» TASK PROMPT
Return exactly those lines of the material below that fall between the line holding "Record OvsdbClientOptions : Type" and the line holding "(** [n++] leaves", inclusive.

» INFORMATION SUPPLIED

▽

(** [socket.once('close', () => resolve())] on socket [n], for the
    [resolve] of promise [p]. *)
Definition once_close_listener (n p : nat) (w : World) : World :=
  set_sockets (alter (add_once_close p) n (sockets w)) (nextSocket w) w.

Definition print (line : ConsoleLine) (w : World) : World :=
  set_console (console w ++ [line]) w.

(** *** Construction *)

Record OvsdbClientOptions : Type := {
  opt_socketPath : option string;
  opt_timeout : option Z
}.

(** [new OVSDBClient(options)]; [a || b] takes [b] when [a] is undefined,
    the empty string or zero. *)
Definition new_OVSDBClient (options : OvsdbClientOptions) : World :=
  {| socketPath :=
       match opt_socketPath options with
       | Some path => if String.eqb path EmptyString then "/var/run/openvswitch/db.sock" else path
       | None => "/var/run/openvswitch/db.sock"
       end;
     timeout :=
       match opt_timeout options with
       | Some ms => if Z.eqb ms 0 then 5000 else ms
       | None => 5000
       end;
     socket := None;
     requestId := 1;
     pendingRequests := ∅;
     isConnected := false;
     promises := ∅; nextPromise := 0%nat;
     timers := ∅; nextTimer := 0%nat;
     delays := ∅;
     writes := ∅; nextWrite := 0%nat;
     sockets := ∅; nextSocket := 0%nat;
     console := [];
     wire := [] |}.

(** ** The client's methods *)

(** [Number.MAX_SAFE_INTEGER], 2^53 - 1. *)
Abbreviation MAX_SAFE_INTEGER := 9007199254740991%Z.

(** [n++] leaves [n + 1] in a counter that is a double: exact up to
    2^53, where adding one gives 2^53 again.  (The counter starts at 1,
    so it never holds another value above [MAX_SAFE_INTEGER].) *)
Definition increment (n : Z) : Z :=
  if (n <=? MAX_SAFE_INTEGER)%Z then n + 1 else n.

Definition line_feed : string := String newline EmptyString.

(** The key a [Map<number, _>] is asked for when handed a JSON value:
    only a number can be equal to a stored key. *)
Definition number_key (v : option JsonValue) : option Z :=
  match v with
  | Some (JNumber n) => Some n
  | _ => None
  end.

(** [value[0]]: throws on [undefined] and [null]; the first element of an
    array, the first character of a string, the field ["0"] of an object,
    and [undefined] on a number or a boolean. *)
Definition index0 (v : option JsonValue) : JsError + option JsonValue :=
  match v with
  | None | Some JNull => inl TypeError
  | Some (JArray xs) => inr (head xs)
  | Some (JString (String a _)) => inr (Some (JString (String a EmptyString)))
  | Some (JString EmptyString) => inr None
  | Some (JObject fields) => inr (get_field "0" fields)
  | Some (JBool _) | Some (JNumber _) => inr None
  end.

(** The body of the [forEach] in [_cleanup], for one entry. *)
Definition reject_closed (w : World) (entry : Z * PendingCall) : World :=
  settle (deferred entry.2) (Rejected (Error "Connection closed"))
    (clearTimeout (timeoutId entry.2) w).

(** [_cleanup()]. The socket destroyed is the one [this.socket] refers
    to.  The entries are visited in the order of the map's listing; each
    visit touches the timer and the promise of its own entry only. *)
Definition _cleanup (w : World) : World :=
  let w := set_isConnected false w in
  let w :=
    match socket w with
    | Some n => set_socket None (destroy n w)
    | None => w
    end in
  let w := foldl reject_closed w (map_to_list (pendingRequests w)) in
  set_pendingRequests ∅ w.

Arguments _cleanup : simpl never.

Section Client.
Context `{JsRuntime}.

(** [connect()]; [existsSync] is what the file system answers.  The
    only guard is [isConnected]: a call made while an earlier socket is
    still connecting makes another socket and puts it in [this.socket];
    the earlier socket keeps its listeners and its timer. *)
Definition connect (existsSync : bool) (w : World) : nat * World :=
  let '(p, w) := newPromise w in
  if isConnected w then (p, settle p (Fulfilled VThis) w)
  else if negb existsSync then
    (p, settle p (Rejected (Error ("OVSDB socket not found: " +:+ socketPath w))) w)
  else
    let n := nextSocket w in
    let '(t, w) := setTimeout (ConnectTimer p) (timeout w) w in
    (p, set_socket (Some n)
          (set_sockets (<[n := {| connecting := true; destroyed := false;
                                  on_timeoutId := t; on_deferred := p;
                                  once_close := [] |}]> (sockets w)) (S n) w)).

△

» RESPONSE AREA
Record OvsdbClientOptions : Type := {
  opt_socketPath : option string;
  opt_timeout : option Z
}.

(** [new OVSDBClient(options)]; [a || b] takes [b] when [a] is undefined,
    the empty string or zero. *)
Definition new_OVSDBClient (options : OvsdbClientOptions) : World :=
  {| socketPath :=
       match opt_socketPath options with
       | Some path => if String.eqb path EmptyString then "/var/run/openvswitch/db.sock" else path
       | None => "/var/run/openvswitch/db.sock"
       end;
     timeout :=
       match opt_timeout options with
       | Some ms => if Z.eqb ms 0 then 5000 else ms
       | None => 5000
       end;
     socket := None;
     requestId := 1;
     pendingRequests := ∅;
     isConnected := false;
     promises := ∅; nextPromise := 0%nat;
     timers := ∅; nextTimer := 0%nat;
     delays := ∅;
     writes := ∅; nextWrite := 0%nat;
     sockets := ∅; nextSocket := 0%nat;
     console := [];
     wire := [] |}.

(** ** The client's methods *)

(** [Number.MAX_SAFE_INTEGER], 2^53 - 1. *)
Abbreviation MAX_SAFE_INTEGER := 9007199254740991%Z.

(** [n++] leaves [n + 1] in a counter that is a double: exact up to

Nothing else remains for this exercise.